Pero ¿y si tenía razón? ¿Y si de verdad estaba en peligro? ¿Y si el hecho de que pensaran que era su mujer minimizaba ese riesgo?

–Porque después –continuó, ajeno a lo que ella había estado pensando–, mi trabajo aquí habría terminado.

–Creía que ibais a quedaros con la empresa de mi padre –le recordó–. Y si es así ¿no tendríais que estar de forma permanente en Endicott? En cuyo caso –añadió rápidamente–, tendría que volver a mi cruzada en vuestra contra.

–Yo no he dicho que esté decidido que vayamos a quedarnos con la empresa de tu padre.

Sólo he dicho que estamos considerando la posibilidad.

–Pero ¿y si al final decidís que sí?

Él inspiró profundamente para contener su frustración.

–Ángel, ¿quieres confiar en mí?

Ella abrió los ojos de par en par.

–¿Que confíe en tí? No hablarás en serio.

Él asintió.

–Sí, hablo en serio.

Angie se lo quedó mirando un momento, y se preguntó si podría confiar en su instinto cuando un cometa de la estratosfera estaba haciendo que la gente del lugar hiciera y dijera las cosas más extrañas. Porque su instinto le decía que debía confiar en Ethan Zorn. Su instinto le empujaba a creer que se preocupaba sinceramente de su seguridad, y que de verdad le importaba mucho lo que pudiera ocurrirle. Su instinto le decía que era un buen hombre, que se preocupaba de su bienestar.

Pero ¿hasta qué punto podía confiar en su instinto?

Ethan pareció interpretar su silencio como un buen síntoma, porque continuó:

–Tengo un amigo en Filadelfia que antes era sacerdote. Desgraciadamente se sintió tentado por lo que recogía en el cepillo de la iglesia, y su permiso para seguir ejerciendo como sacerdote fue revocado.
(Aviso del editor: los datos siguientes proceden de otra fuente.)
(* ===== verification/TcpSession.v ===== *)
(** * Messages over tcp: [src/common/net/asio_tcp_cli.h], [asio_tcp_svr.h]

    A session sends messages over a stream of bytes, each after a head of two
    magic bytes and its length.  On both sides a sender and a receiver run as
    coroutines on one strand: between two awaits their actions are atomic.  The
    sender takes the list of messages, writes them, and when there are none
    waits for a timer that [SendMsg] cancels; a client then writes a head with
    the length zero.  [link_step] interleaves a session that sends, the stream
    and the receiver at its end, in one direction.

    Sockets are asio's: bytes written are read in order; a lost connection is
    one whose bytes are not read.  Hash functions of endpoints are a parameter.

    Theorems: the messages are received in order, none twice nor in parts, and
    all of them when the stream is drained; a message that waits wakes the
    sender; an oversized message ends the session; what heartbeats do; the
    sessions of a server and the pool of clients. *)

From S2P Require Import Prelude BufferUtil.
Local Open Scope Z_scope.

(** ** The stream *)

Section Stream.
Context (little : bool).
(** [max_recv_size] of the receiver. *)
Context (max : Z).

(* @src src/src/common/net/asio_tcp_cli.h:132-135 AsioTcpClient (head) *)
Definition kHeadByte1 : ascii := "Y".
Definition kHeadByte2 : ascii := "T".
Definition kHeadSize : nat := 6.

(* @src src/src/common/net/asio_tcp_cli.h:205-216 AsioTcpClient::Session::Start (head) *)
Definition head (len : Z) : bytes := kHeadByte1 :: kHeadByte2 :: SetBufFromUint32 little (wrap32 len).
Definition frame (msg : bytes) : bytes := head (Z.of_nat (length msg)) ++ msg.

(* @src src/src/common/net/asio_tcp_cli.h:236-250 AsioTcpClient::Session::Start (heartbeat) *)
Definition kHeartbeatPkg : bytes := [kHeadByte1; kHeadByte2; zero; zero; zero; zero].

(** The receiver: reading a head or a body, of which it has got some bytes;
    ended by an exception. *)
Inductive receiver := RHead (got : bytes) | RBody (len : Z) (got : bytes) | RClosed.

(** A whole head: a message of no bytes is read at once. *)
(* @src src/src/common/net/asio_tcp_svr.h:396-409 AsioTcpServer::Session::Start (head) *)
Definition on_head (b : bytes) : receiver * list bytes :=
  match b with
  | c1 :: c2 :: len_buf =>
      if bool_decide (c1 = kHeadByte1 ∧ c2 = kHeadByte2) then
        match GetUint32FromBuf little len_buf with
        | Ok msg_len =>
            if msg_len <=? max then if msg_len =? 0 then (RHead [], [[]]) else (RBody msg_len [], [])
            else (RClosed, [])
        | _ => (RClosed, [])
        end
      else (RClosed, [])
  | _ => (RClosed, [])
  end.

Definition recv_byte (r : receiver) (c : ascii) : receiver * list bytes :=
  match r with
  | RHead got =>
      let got := got ++ [c] in if (length got <? kHeadSize)%nat then (RHead got, []) else on_head got
  | RBody len got =>
      let got := got ++ [c] in if Z.of_nat (length got) <? len then (RBody len got, []) else (RHead [], [got])
  | RClosed => (RClosed, [])
  end.

(** What is read from [bs], in however many pieces, and the messages handled. *)
(* @src src/src/common/net/asio_tcp_svr.h:382-430 AsioTcpServer::Session::Start (receiver) *)
Fixpoint receive (r : receiver) (bs : bytes) : receiver * list bytes :=
  match bs with
  | [] => (r, [])
  | c :: bs' =>
      let '(r1, out1) := recv_byte r c in
      let '(r2, out2) := receive r1 bs' in
      (r2, out1 ++ out2)
  end.

Lemma receive_app r a b :
  receive r (a ++ b) = let '(r1, out1) := receive r a in let '(r2, out2) := receive r1 b in (r2, out1 ++ out2).
Proof.
  revert r. induction a as [|c a IH]; intros r; cbn; [by destruct (receive r b)|].
  destruct (recv_byte r c) as [r0 out0]. rewrite IH. destruct (receive r0 a) as [r1 out1].
  destruct (receive r1 b) as [r2 out2]. by rewrite app_assoc.
Qed.

Lemma receive_closed bs : receive RClosed bs = (RClosed, []).
Proof. induction bs as [|c bs IH]; [done|]. cbn. by rewrite IH. Qed.
(* ===== verification/ZenohChannel.v ===== *)
(** * The zenoh channel backend: [src/plugins/zenoh_plugin/zenoh_channel_backend.*],
    [zenoh_manager.*]

    A message is put under a key of its topic and its type, as the length of a
    package and the package of the mqtt backend.  A topic may use shared memory:
    the message is serialized into a piece of the pool, of a size that is
    remembered for the topic and doubled until the message fits; when the pool
    has no such piece, and without shared memory, a vector is sent.

    Parameters: regular expressions, what zenoh says to a declaration, the pool -
    what it gives for the [n]th request of a size, an address and what is there -
    the sizes that a type support asks an allocator for ([ZenohShm.v]), the order
    of [unordered_map], the byte order, the addresses of vectors.  What is given
    to zenoh is a ghost field.  [Publish] has a loop that need not end: its
    definition has fuel, and the result [None] when that is not enough.

    Theorems: a message reaches its subscribers, over shared memory or not,
    whatever the pool gives; a header that does not fit is never sent; a form
    that another backend has cached and that does not fit takes all of the pool,
    and in several buffers it is undefined; packages that are too short. *)

From S2P Require Import Prelude Yaml Filters Channel ChannelBackend LocalChannel BufferUtil MqttWire MqttRegistry MqttChannel ZeroCopy ZenohShm ZenohManager ZenohLoop.
Local Open Scope Z_scope.

(** ** Options and keys *)

(* @src src/src/plugins/zenoh_plugin/zenoh_channel_backend.h:19-25 ZenohChannelBackend::Options *)
Record ZenohTopicOptions := mkZenohTopicOptions { zto_topic_name : string; zto_shm_enabled : bool }.

Section ZenohOptions.
Context `{Y : YamlOps node}.

Definition zenoh_topic_options_of (n : node) : res ZenohTopicOptions :=
  t ← as_of as_string (index n "topic_name");
  e ← as_of as_bool (index n "shm_enabled");
  Ok (mkZenohTopicOptions t e).

(* @src src/src/plugins/zenoh_plugin/zenoh_channel_backend.cc:25-38 convert<ZenohChannelBackend::Options>::decode *)
Definition zenoh_decode (n : node) (rhs : list ZenohTopicOptions) : res (option (list ZenohTopicOptions)) :=
  ps ← each_of n "pub_topics_options" zenoh_topic_options_of rhs;
  Ok (Some ps).
End ZenohOptions.

(* @src src/src/plugins/zenoh_plugin/zenoh_channel_backend.cc:93-96 ZenohChannelBackend::RegisterPublishType (pattern) *)
Definition zenoh_key (limit_domain topic_name msg_type : string) : string :=
  ("channel/" ++ url_encode topic_name ++ "/" ++ url_encode msg_type ++ limit_domain)%string.

(** ** The state *)

(* @src src/src/plugins/zenoh_plugin/zenoh_channel_backend.h:51-77 ZenohChannelBackend *)
Record ZenohChannelBackend := mkZenoh {
  zc_options : list ZenohTopicOptions;
  zc_state : State;
  zc_limit_domain : string;
  zc_shm_init_loan_size : Z;
  zc_manager : ZenohManager string;
  zc_subs : gmap string (list Key);        (* subscribe_wrapper_map_ *)
  zc_shm : ShmSizes;                       (* z_pub_shm_size_map_ *)
  zc_put : list (string * bytes)           (* what zenoh has been given *)
}.

(* @src src/src/plugins/zenoh_plugin/zenoh_channel_backend.h:28-32 ZenohChannelBackend::ZenohChannelBackend *)
Definition ZenohChannelBackend_new (limit_domain : string) (shm_init_loan_size : Z) : ZenohChannelBackend :=
  mkZenoh [] kPreInit limit_domain shm_init_loan_size ZenohManager_new ∅ ShmSizes_new [].

Definition zc_set_options x b := mkZenoh x (zc_state b) (zc_limit_domain b) (zc_shm_init_loan_size b) (zc_manager b) (zc_subs b)
  (zc_shm b) (zc_put b).
Definition zc_set_state x b := mkZenoh (zc_options b) x (zc_limit_domain b) (zc_shm_init_loan_size b) (zc_manager b) (zc_subs b)
  (zc_shm b) (zc_put b).
Definition zc_set_manager x b := mkZenoh (zc_options b) (zc_state b) (zc_limit_domain b) (zc_shm_init_loan_size b) x (zc_subs b)
  (zc_shm b) (zc_put b).
Definition zc_set_subs x b := mkZenoh (zc_options b) (zc_state b) (zc_limit_domain b) (zc_shm_init_loan_size b) (zc_manager b) x
  (zc_shm b) (zc_put b).
Definition zc_set_shm x b := mkZenoh (zc_options b) (zc_state b) (zc_limit_domain b) (zc_shm_init_loan_size b) (zc_manager b) (zc_subs b)
  x (zc_put b).
Definition zc_set_put x b := mkZenoh (zc_options b) (zc_state b) (zc_limit_domain b) (zc_shm_init_loan_size b) (zc_manager b) (zc_subs b)
  (zc_shm b) x.

Class HasZenohChannel (S : Type) `{HasContexts S} := {
  zc : S → ZenohChannelBackend;
  set_zc : ZenohChannelBackend → S → S;
  zc_set_zc b s : zc (set_zc b s) = b;
  set_zc_zc s : set_zc (zc s) s = s;
  set_zc_set_zc b b' s : set_zc b (set_zc b' s) = set_zc b s;
  zc_set_ctxs m s : zc (set_ctxs m s) = zc s;
  ctxs_set_zc b s : ctxs (set_zc b s) = ctxs s
}.

(** ** Life cycle and registration *)

Section ZenohLifeCycle.
Context {Msg S : Type} `{YamlOps node}.
Context (regex_match : string → string → res bool) (declare_publisher declare_subscriber : string → bool).
Abbreviation B := (M ZenohChannelBackend).

Definition zc_exchange (new old : State) (what : string) : B unit :=
  b ← get;
  modify (zc_set_state new);;
  check_throw (state_eqb (zc_state b) old) what.

(* @src src/src/plugins/zenoh_plugin/zenoh_channel_backend.cc:44-53 ZenohChannelBackend::Initialize *)
Definition zc_Initialize (options_node : option node) : B unit :=
  zc_exchange kInit kPreInit "Zenoh channel backend can only be initialized once.";;
  o ← lift (read_options zenoh_decode [] options_node);
  modify (λ b, zc_set_options (default (zc_options b) o) b).

(* @src src/src/plugins/zenoh_plugin/zenoh_channel_backend.cc:55-59 ZenohChannelBackend::Start *)
Definition zc_Start : B unit := zc_exchange kStart kInit "Method can only be called when state is 'Init'.".

(* @src src/src/plugins/zenoh_plugin/zenoh_channel_backend.cc:61-64 ZenohChannelBackend::Shutdown *)
Definition zc_Shutdown : B unit := modify (zc_set_state kShutdown).

(* @src src/src/plugins/zenoh_plugin/zenoh_channel_backend.cc:74-90 ZenohChannelBackend::RegisterPublishType (shm_enabled) *)
Definition topic_shm_enabled (os : list ZenohTopicOptions) (topic_name : string) : bool :=
  match List.find (λ o, match regex_match (zto_topic_name o) topic_name with Ok x => x | _ => false end) os with
  | Some o => zto_shm_enabled o
  | None => false
  end.

(* @src src/src/plugins/zenoh_plugin/zenoh_channel_backend.cc:66-109 ZenohChannelBackend::RegisterPublishType *)
Definition zc_RegisterPublishType (w : PublishTypeWrapper Msg) : B bool :=
  try_catch
    (b ← get;
     check_throw (state_eqb (zc_state b) kInit) "Method can only be called when state is 'Init'.";;
     let info := pw_info w in
     let shm_enabled := topic_shm_enabled (zc_options b) (topic_name info) in
     let pattern := zenoh_key (zc_limit_domain b) (topic_name info) (msg_type info) in
     modify (λ b, zc_set_manager (zm_RegisterPublisher declare_publisher pattern shm_enabled (zc_manager b)) b);;
     modify (λ b, zc_set_shm (set_size pattern (zc_shm_init_loan_size b) (zc_shm b)) b);;
     mret true)
    (λ _, mret false).

(* @src src/src/plugins/zenoh_plugin/zenoh_channel_backend.cc:111-189 ZenohChannelBackend::Subscribe *)
Definition zc_Subscribe (w : SubscribeWrapper Msg S) : B bool :=
  try_catch
    (b ← get;
     check_throw (state_eqb (zc_state b) kInit) "Method can only be called when state is 'Init'.";;
     let info := sw_info w in
     let pattern := zenoh_key (zc_limit_domain b) (topic_name info) (msg_type info) in
     match zc_subs b !! pattern with
     | Some ks => modify (λ b, zc_set_subs (<[pattern := ks ++ [key_of info]]> (zc_subs b)) b);; mret true
     | None =>
         modify (λ b, zc_set_subs (<[pattern := [key_of info]]> (zc_subs b)) b);;
         modify (λ b, zc_set_manager (zm_RegisterSubscriber declare_subscriber pattern pattern (zc_manager b)) b);;
         mret true
     end)
    (λ _, mret false).
End ZenohLifeCycle.

(** ** Packages *)

Section ZenohWire.
Context (little : bool).

(** The header: the type, and the metadata of the context. *)
Definition header_fields (ty : string) (kvs : KeyVals) : list field := FStr kUInt8 (lit ty) :: meta_calls kvs.

(* @src src/src/plugins/zenoh_plugin/zenoh_channel_backend.cc:280-280 ZenohChannelBackend::Publish (type_and_ctx_len) *)
Definition type_and_ctx_len (ty : string) (kvs : KeyVals) : Z := 1 + str_size ty + context_meta_kv_size kvs.

(** The sizes of the vector are [int32_t]: a sum that does not fit is undefined,
    a negative one is too much for a vector. *)
(* @src src/src/plugins/zenoh_plugin/zenoh_channel_backend.cc:366-392 ZenohChannelBackend::Publish (package) *)
Definition pack_zenoh (alloc : Z → Z) (ty : string) (kvs : KeyVals) (data : list bytes) : res bytes :=
  let data_size := signed 32 (type_and_ctx_len ty kvs + BufferSize data) in
  let pkg_size := data_size + 4 in
  if 2 ^ 31 <=? pkg_size then Undef
  else if pkg_size <? 0 then Throw (RuntimeError "cannot create std::vector larger than max_size()")
  else fill little (alloc pkg_size) pkg_size (FU32 (wrap32 data_size) :: header_fields ty kvs ++ data_calls data).

(* @src src/src/plugins/zenoh_plugin/zenoh_channel_backend.cc:142-172 ZenohChannelBackend::Subscribe (parse) *)
Definition parse_zenoh (ptr : Z) (serialized_data : bytes) : res (string * KeyVals * bytes) :=
  s ← open_package little ptr serialized_data;
  (parse_msg little s).1.
End ZenohWire.

(** ** Messages *)

Section ZenohMessages.
Context {Msg S : Type} `{HasZenohChannel S} `{IterOrder}.
Context (little : bool) (alloc : Z → Z).
(** What the pool gives for the [n]th request of a size. *)
Context (shm_alloc : nat → Z → option (Z * bytes)).
(** The sizes that a type support asks for. *)
Context (requests : TypeSupport Msg → string → Msg → list Z).

Definition on_zc {A} (m : M ZenohChannelBackend A) : M S A := zoom zc set_zc m.

(* @src src/src/plugins/zenoh_plugin/util.h:11-29 SerializeMsgSupportedZenoh *)
Definition SerializeMsgSupportedZenoh (w : MsgWrapper Msg) (ty : string) : M ZShm (option BufferArrayView * Z) :=
  let ts := msg_type_support_ref (mw_info w) in
  serialize_supported (serialization_cache w !! ty) (m ← msg_ptr w; Some (requests ts ty m, Serialize ts ty m)).

Definition zenoh_put (key : string) (payload : bytes) : M ZenohChannelBackend unit :=
  modify (λ b, zc_set_put (zc_put b ++ [(key, payload)]) b).

(** Is it done?  Otherwise the message goes as a vector. *)
(* @src src/src/plugins/zenoh_plugin/zenoh_channel_backend.cc:234-354 ZenohChannelBackend::Publish (shared memory) *)
Definition shm_publish (fuel : nat) (key : string) (ty : string) (kvs : KeyVals) (w : MsgWrapper Msg)
    : M ZenohChannelBackend (option bool) :=
  let header_len := type_and_ctx_len ty kvs in
  r ← zoom zc_shm zc_set_shm
    (shm_loop little shm_alloc 64 key (header_fields ty kvs) header_len (SerializeMsgSupportedZenoh w ty) fuel None 0);
  match r with
  | None => mret None
  | Some (SLoaned mem cache msg_size) =>
      payload ← lift (shm_finish little header_len mem cache (header_len + msg_size));
      zenoh_put key payload;;
      mret (Some true)
  | Some SFailed => mret (Some true)
  | Some _ => mret (Some false)
  end.

(* @src src/src/plugins/zenoh_plugin/zenoh_channel_backend.cc:191-405 ZenohChannelBackend::Publish *)
Definition zc_Publish (fuel : nat) : M (Flow Msg S) (option unit) :=
  try_catch
    (s ← on_state get;
     check_throw (state_eqb (zc_state (zc s)) kStart) "Method can only be called when state is 'Start'.";;
     w ← on_msg get;
     let info := mw_info w in
     let zenoh_pub_topic := zenoh_key (zc_limit_domain (zc s)) (topic_name info) (msg_type info) in
     match z_pub_registry (zc_manager (zc s)) !! zenoh_pub_topic with
     | None => mret (Some tt)
     | Some shm_enabled =>
         c ← on_state (get_ctx (ctx_ref w));
         serialization_type ← lift (choose_serialization_type c (msg_type_support_ref info));
         let kvs := map_order (meta_data_map c) in
         check_throw (Z.of_nat (length kvs) <=? 255) "Too much context meta, require less than 255, but actually {}.";;
         sent ← (if shm_enabled : bool then on_state (on_zc (shm_publish fuel zenoh_pub_topic serialization_type kvs w))
                 else mret (Some false));
         match sent with
         | None => mret None
         | Some true => mret (Some tt)
         | Some false =>
             data ← on_msg (SerializeMsgWithCache serialization_type);
             payload ← lift (pack_zenoh little alloc serialization_type kvs data);
             on_state (on_zc (zenoh_put zenoh_pub_topic payload));;
             mret (Some tt)
         end
     end)
    (λ _, mret (Some tt)).

(** The handler of a key's samples. *)
(* @src src/src/plugins/zenoh_plugin/zenoh_channel_backend.cc:138-180 ZenohChannelBackend::Subscribe (handle) *)
Definition zc_handler (r : ChannelRegistry Msg S) (pattern : string) (payload : bytes) : M S unit :=
  try_catch
    (deliver_parsed "zenoh" (λ s, zc_subs (zc s) !! pattern ≫= tool_of r) (parse_zenoh little (alloc (buf_len payload)) payload))
    (λ _, mret tt).
End ZenohMessages.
Desde entonces, trabaja para nosotros.

–Un hombre de iglesia que trabaja ahora para la mafia –repitió Angie por si no había oído bien.

Ethan se encogió de hombros.

–Nosotros necesitamos un guía espiritual tanto como los demás.

–Más bien.

–En cualquier caso, ya he hablado con él y me ha dicho que puede ocuparse de todo.

Hará parecer que te casas conmigo, sin que de verdad tengas que pasar por la vicaría.

–Es una locura, Ethan –le dijo.

–Me temo que no tienes mucho donde elegir.

–Quizás podría escribir un artículo retractándome del anterior.

–Eso no bastaría.

–También podría marcharme de la ciudad durante una temporada.

–Te encontrarían.

–No si...

–Te encontrarían –repitió, y su mirada era demasiado sería como para dudar.

Angie intentó pensar en otra cosa, lo que fuera, que pudiera representar una alternativa, pero nada de lo que se le ocurrió podía ser más efectivo que el matrimonio fingido que Ethan le proponía.

Tan malo no podía ser... Al fin y al cabo, sería cuestión de meses, y los dos se llevaban bien de una forma un tanto extraña, pero bien. Aunque detestase admitirlo, Ethan le gustaba... más o menos.

Además, había prometido no tocarla, a menos que ella se lo pidiera, lo cual no ocurriría ni en un millón de años. Ni siquiera teniendo a Bob acechando en el horizonte. Pero, ¿podía de verdad confiar en alguien que vivía al otro lado de la ley?t¿Yqué otra posibilidad tenía si otros criminales la buscaban para... liquidarla?

–Bueno, Ángel –dijo él, interrumpiendo la cadena de preguntas que atoraban su cabeza–.

Necesito saberlo: ¿vas a casarte conmigo, sí o no?